30 of the 60 seats in the Senate 31 seats needed for a majority
|  | First party | Second party | Third party |
| Leader | Shane Paltridge | Nick McKenna | George Cole |
| Party | Coalition | Labor | Democratic Labor |
| Leader's seat | Western Australia | Tasmania | Tasmania |
| Seats before | 30 | 28 | 1 |
| Seats won | 14 | 14 | 2 |
| Seats after | 30 | 27 | 2 |
| Seat change | Steady | −1 | +1 |
| Popular vote | 2,362,081 | 2,308,670 | 433,511 |
| Percentage | 45.70% | 44.66% | 8.39% |
| Swing | +3.62pp | −0.04pp | −1.43pp |

= 1964 Australian Senate election =

Australian federal election

Elections were held on 5 December 1964 to elect members to half of the 60 seats in the Australian Senate for a term commencing on 1 July 1965. There was no accompanying election to the House of Representatives, as Robert Menzies had called an early House-only election the previous year. As with the previous Senate election, the Coalition held exactly half of the seats in the chamber; the Democratic Labor Party and independent senator Reg Turnbull held the balance of power.

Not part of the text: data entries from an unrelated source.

(** In a merged extent, a range whose addresses are all allocated lies within
    one region. *)
Lemma covered_contained lo rs hi start end_ :
  regions_ok 1 lo rs hi → start ≤ end_ → (∀ a, start ≤ a ≤ end_ → covered rs a) →
  ∃ l1 r l2, rs = l1 ++ r :: l2 ∧ Forall (λ q, er_end q < start) l1 ∧
    er_start r ≤ start ∧ end_ ≤ er_end r.
Proof.
  intros Hok Hse Hc. pose proof (Hc start ltac:(lia)) as Hr. apply Exists_exists in Hr as (r & Hin & Hr).
  apply list_elem_of_split in Hin as (l1 & l2 & ->). unfold covers in Hr.
  destruct (regions_ok_sorted 1 _ _ _ _ _ ltac:(lia) Hok) as [H1 _].
  exists l1, r, l2. split_and!; [done| |lia|].
  - eapply Forall_impl; [exact H1|]. cbn. lia.
  - apply Z.nlt_ge. intros Hlt. pose proof (Hc (er_end r + 1) ltac:(lia)) as Hn.
    destruct (covered_around 1 _ _ _ _ _ (er_end r + 1) ltac:(lia) Hok) as [Hb _].
    apply regions_ok_app in Hok as [_ (_ & _ & _ & Hok2)].
    rewrite covered_app, covered_cons in Hn. destruct Hn as [Hn|[Hn|Hn]].
    + specialize (Hb Hn). lia.
    + unfold covers in Hn. lia.
    + pose proof (regions_ok_bounds 1 _ _ _ ltac:(lia) Hok2) as Hbd.
      apply (covered_after _ (er_end r + 1)) in Hn; [lia|].
      eapply Forall_impl; [exact Hbd|]. cbn. lia.
Qed.

(** With EX_CONFLICTOK whatever is allocated of the range is given back, [pre]
    having been dealt with. *)
Definition scan_frees (rs : list extent_region) (start end_ flags : Z) : Prop :=
  ∀ pre ex fl,
    ext_wf ex → gap ex = 1 → ex_regions ex = pre ++ rs → ex_start ex ≤ start → end_ ≤ ex_end ex →
    (∀ a, covered pre a → a < start ∨ end_ < a) →
    ∃ ex' nrp fin, free_scan rs (length pre) ex start end_ flags (Some fl) = Ret (ex', nrp, fin) ∧
      free_post ex start end_ ex'.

Senate (STV) — 1964–67—Turnout 94.49% (CV) — Informal 6.98%
| Party |  |  | Votes | % | Swing | Seats won | Seats held | Change |
|  | Liberal–Country coalition (total) |  | 2,362,081 | 45.70 | +3.62 | 14 | 30 | ±0 |
|  | Liberal–Country joint ticket | 1,261,592 | 24.41 | –8.75 | 5 | * | * |
|  | Liberal (separate ticket) | 1,038,130 | 20.08 | +11.80 | 8 | 23 | –1 |
|  | Country (separate ticket) | 62,359 | 1.21 | +0.56 | 1 | 7 | +1 |
|  | Labor |  | 2,308,670 | 44.66 | –0.04 | 14 | 27 | –1 |
|  | Democratic Labor |  | 433,511 | 8.39 | –1.43 | 2 | 2 | +1 |
|  | Communist |  | 37,915 | 0.73 | –0.89 | 0 | 0 | 0 |
|  | Independent / ungrouped |  | 26,873 | 0.52 | –1.25 | 0 | 1 | 0 |
|  | Total |  | 5,169,050 |  |  | 30 | 60 |  |

Notes
- In New South Wales and Queensland, the coalition parties ran a joint ticket. Of the five senators elected on a joint ticket, three were members of the Liberal Party and two were members of the Country Party. In Western Australia, the coalition parties ran on separate tickets. In South Australia, Tasmania, and Victoria, only the Liberal Party ran a ticket.
- The sole independent was Reg Turnbull of Tasmania; he did not face re-election in 1964.